The entries below hold a line with "Definition AssertLogLevel (entries" and a line with "Definition AssertLogContainsSubstring (entries". Return those lines and all that lie between them, exactly and only.
%%
(* ===== verification/SlogTest.v ===== *)
(** * slog-gcp/sloggcptest: captured log output

    [src/go/slog-gcp/sloggcptest/sloggcptest.go]: a buffer that several loggers may
    write to, the entries that are read back from it, and the assertions on them. A
    method that holds the mutex is one step. An assertion is the message it reports,
    when it reports one; encoding/json is a parameter. *)

From S2P Require Import Prelude GoStrings GoMonad SlogGcp.
From Stdlib Require Import Ascii.

Module sloggcptest.

(** The bytes a buffer holds. *)
Definition SyncBuffer : Type := string.
Definition Write (p : string) (b : SyncBuffer) : Z * SyncBuffer := (Z.of_nat (str_len p), b +:+ p).
Definition Buffer_String (b : SyncBuffer) : string := b.
Definition Reset (b : SyncBuffer) : SyncBuffer := "".
Definition Bytes (b : SyncBuffer) : string := b.

Definition newline : ascii := ascii_of_nat 10.

(** [slog.New] around a handler without identifiers of its own, over the JSON handler
    [newJSON] that writes to the buffer with [GCPReplaceAttr]. *)
Definition NewTestLogger {W H : Type} (newJSON : (Attr → Attr) → H) (detect : go W string)
  : go W (handler.handler H) :=
  handler.NewHandler (Some (newJSON trace.GCPReplaceAttr)) None "test-project" detect [handler.WithEventID false].

Section entries.
(** The values of an object, and what [json.Unmarshal] makes of a line. *)
Context {V : Type} `{EqDecision V} (text_of : V → option string) (Unmarshal : string → option (gmap string V)).

Definition LogEntries (b : SyncBuffer) : list (gmap string V) :=
  omap (λ line, if bool_decide (line = "") then None else Unmarshal line) (split newline (trim_space b)).

Definition has_text (entries : list (gmap string V)) (key : string) (ok : string → bool) : bool :=
  existsb (λ entry, match entry !! key ≫= text_of with Some v => ok v | None => false end) entries.

Definition AssertLogContains (entries : list (gmap string V)) (key want : string) : option string :=
  if has_text entries key (λ v, bool_decide (v = want)) then None
  else Some ("no log entry with " +:+ key +:+ "=" +:+ quote want).
Definition AssertLogLevel (entries : list (gmap string V)) (want : string) : option string :=
  AssertLogContains entries "severity" want.
Definition AssertLogCount (entries : list (gmap string V)) (want : Z) : option string :=
  if bool_decide (Z.of_nat (length entries) = want) then None
  else Some ("got " +:+ itoa (Z.of_nat (length entries)) +:+ " log entries, want " +:+ itoa want).
Definition AssertLogContainsSubstring (entries : list (gmap string V)) (key want : string) : option string :=
  if has_text entries key (contains want) then None
  else Some ("no log entry with " +:+ key +:+ " containing " +:+ quote want).
(** [%v] of a value *)
Definition AssertLogField (verb : V → string) (entries : list (gmap string V)) (key : string) (want : V)
  : option string :=
  if existsb (λ entry, bool_decide (entry !! key = Some want)) entries then None
  else Some ("no log entry with " +:+ key +:+ "=" +:+ verb want).

(** ** Reading back *)

Context (Marshal : gmap string V → string).
(** The line of an object: braces around a text without newlines, that reads back. *)
Hypothesis marshal_line : ∀ e, ∃ body, Marshal e = "{" +:+ body +:+ "}" ∧ contains_byte newline (Marshal e) = false.
Hypothesis unmarshal_marshal : ∀ e, Unmarshal (Marshal e) = Some e.

(** What a logger writes: a line per entry. *)
Definition logged (entries : list (gmap string V)) : string :=
  foldr (λ e s, Marshal e +:+ String newline s) "" entries.

Ltac str_norm := repeat (rewrite str_app_assoc || rewrite str_cons_app || rewrite str_nil_app).

Lemma trim_right_end c s : is_space c = false → trim_right (s +:+ String c "") = s +:+ String c "".
Proof using Type.
  intros Hc. induction s as [|a s IH]; [by rewrite str_nil_app; simpl; rewrite Hc|].
  rewrite str_cons_app. simpl. rewrite IH. destruct s; done.
Qed.

Lemma trim_right_newline s : trim_right (s +:+ String newline "") = trim_right s.
Proof using Type. induction s as [|a s IH]; [done|]. rewrite str_cons_app. simpl. by rewrite IH. Qed.

Lemma logged_end e entries : ∃ s, logged (e :: entries) = "{" +:+ s +:+ "}" +:+ String newline "".
Proof using marshal_line.
  revert e. induction entries as [|e' entries IH]; intros e; simpl; destruct (marshal_line e) as (body & -> & _).
  - exists body. by str_norm.
  - destruct (IH e') as (s & E). simpl in E. rewrite E. exists (body +:+ "}" +:+ String newline ("{" +:+ s)).
    by str_norm.
Qed.

Lemma split_logged entries : ∀ s, logged entries = s +:+ String newline "" →
  split newline s = Marshal <$> entries.
Proof using marshal_line.
  induction entries as [|e entries IH]; intros s; simpl.
  - intros E. exfalso. by destruct s.
  - destruct (marshal_line e) as (_ & _ & Hn). destruct entries as [|e' entries].
    + simpl. intros E%str_app_inj_r. subst. by rewrite split_single.
    + intros E. destruct (logged_end e' entries) as (t & Et).
      assert (s = Marshal e +:+ String newline ("{" +:+ t +:+ "}")) as ->.
      { apply (str_app_inj_r s _ (String newline "")). rewrite <- E, Et. by str_norm. }
      rewrite split_app_sep, fmap_cons by done. f_equal. apply IH. rewrite Et. by str_norm.
Qed.

Lemma has_text_spec entries key ok :
  has_text entries key ok = true ↔
  ∃ e v t, e ∈ entries ∧ e !! key = Some v ∧ text_of v = Some t ∧ ok t = true.
Proof using Type.
  unfold has_text. rewrite existsb_exists. split.
  - intros (e & He%list_elem_of_In & Hv). destruct (e !! key) as [v|] eqn:Ek; [|done]. simpl in Hv.
    destruct (text_of v) as [t|] eqn:Et; [|done]. by exists e, v, t.
  - intros (e & v & t & He & Hk & Ht & Ho). exists e. split; [by apply list_elem_of_In|]. rewrite Hk. simpl. by rewrite Ht.
Qed.

(** What was logged is what is read back: after any writes of entries to a fresh or
    reset buffer, LogEntries gives exactly these, in order; so an assertion passes
    exactly when one of them has the field. *)
Theorem log_entries_exact (old : SyncBuffer) (entries : list (gmap string V)) :
  let b := fold_left (λ b e, (Write (Marshal e +:+ String newline "") b).2) entries (Reset old) in
  LogEntries b = entries ∧ AssertLogCount (LogEntries b) (Z.of_nat (length entries)) = None ∧
  (∀ key want, AssertLogContains (LogEntries b) key want = None ↔
     ∃ e v, e ∈ entries ∧ e !! key = Some v ∧ text_of v = Some want) ∧
  (∀ verb key want, AssertLogField verb (LogEntries b) key want = None ↔
     ∃ e, e ∈ entries ∧ e !! key = Some want).
Proof using marshal_line unmarshal_marshal.
  intros b.
  assert (b = logged entries) as ->.
  { subst b. unfold Reset. assert (∀ acc, fold_left (λ b e, (Write (Marshal e +:+ String newline "") b).2) entries acc
      = acc +:+ logged entries) as H; [|by rewrite H].
    induction entries as [|e entries IH]; intros acc; simpl; [by rewrite str_app_nil_r|].
    rewrite IH, !str_app_assoc. done. }
  assert (LogEntries (logged entries) = entries) as ->.
  { unfold LogEntries. destruct entries as [|e entries]; [done|]. destruct (logged_end e entries) as (s & E).
    assert (trim_space (logged (e :: entries)) = "{" +:+ s +:+ "}") as ->.
    { rewrite E. unfold trim_space. change (trim_left ("{" +:+ s +:+ "}" +:+ String newline "")) with
        ("{" +:+ s +:+ "}" +:+ String newline "").
      rewrite <- !str_app_assoc, trim_right_newline, !str_app_assoc.
      change ("{" +:+ s +:+ "}") with (String "{" s +:+ String "}" ""). by rewrite trim_right_end. }
    rewrite (split_logged (e :: entries)) by (rewrite E, !str_app_assoc; done).
    generalize (e :: entries). intros l. induction l as [|x l IH]; [done|]. csimpl.
    destruct (marshal_line x) as (body & Ex & _). rewrite bool_decide_eq_false_2 by (by rewrite Ex).
    by rewrite unmarshal_marshal, IH. }
  split; [done|]. split; [unfold AssertLogCount; by rewrite bool_decide_eq_true_2|]. split.
  - intros key want. unfold AssertLogContains.
    pose proof (has_text_spec entries key (λ v, bool_decide (v = want))) as Hs.
    destruct (has_text entries key _).
    + split; [intros _|done]. destruct (proj1 Hs eq_refl) as (e & v & t & He & Hk & Ht & ->%bool_decide_eq_true). by exists e, v.
    + split; [done|]. intros (e & v & He & Hk & Ht). assert (false = true); [|done]. apply Hs.
      exists e, v, want. by rewrite bool_decide_eq_true_2.
  - intros verb key want. unfold AssertLogField. destruct (existsb _ entries) eqn:Ex.
    + split; [intros _|done]. apply existsb_exists in Ex as (e & He%list_elem_of_In & Hv%bool_decide_eq_true). by exists e.
    + split; [done|]. intros (e & He & Hk). apply not_true_iff_false in Ex. destruct Ex. apply existsb_exists.
      exists e. split; [by apply list_elem_of_In|by apply bool_decide_eq_true].
Qed.
End entries.

(** ** Witness *)

(** An encoding with the two properties: the number of an object, in braces. *)
Definition Marshal0 (e : gmap string string) : string := "{" +:+ itoa (Zpos (encode e)) +:+ "}".
Definition Unmarshal0 (s : string) : option (gmap string string) :=
  let '(d, _, _) := cut "}" (str_drop 1 s) in
  match digits d with Some (Zpos p) => decode p | _ => None end.

Lemma marshal0_line e : ∃ body, Marshal0 e = "{" +:+ body +:+ "}" ∧ contains_byte newline (Marshal0 e) = false.
Proof.
  eexists. split; [reflexivity|]. unfold Marshal0.
  by rewrite !contains_byte_app, itoa_no_byte.
Qed.

Lemma unmarshal0_marshal0 e : Unmarshal0 (Marshal0 e) = Some e.
Proof.
  unfold Unmarshal0, Marshal0. change (str_drop 1 ("{" +:+ itoa (Zpos (encode e)) +:+ "}")) with
    (itoa (Zpos (encode e)) +:+ String "}" "").
  rewrite cut_app by (by apply itoa_no_byte). by rewrite digits_itoa, decode_encode.
Qed.

Lemma log_entries_exact_witness :
  let e : gmap string string := {["severity" := "INFO"]} in
  AssertLogContains Some (LogEntries Unmarshal0 (Write (Marshal0 e +:+ String newline "") "").2) "severity" "INFO" = None.
Proof.
  intros e. destruct (log_entries_exact Some Unmarshal0 Marshal0 marshal0_line unmarshal0_marshal0 "old" [e])
    as (_ & _ & H & _). refine (proj2 (H "severity" "INFO") _). exists e, "INFO". split; [by left|]. by split.
Defined.

End sloggcptest.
%%
**Answer**
Definition AssertLogLevel (entries : list (gmap string V)) (want : string) : option string :=
  AssertLogContains entries "severity" want.
Definition AssertLogCount (entries : list (gmap string V)) (want : Z) : option string :=
  if bool_decide (Z.of_nat (length entries) = want) then None
  else Some ("got " +:+ itoa (Z.of_nat (length entries)) +:+ " log entries, want " +:+ itoa want).
Definition AssertLogContainsSubstring (entries : list (gmap string V)) (key want : string) : option string :=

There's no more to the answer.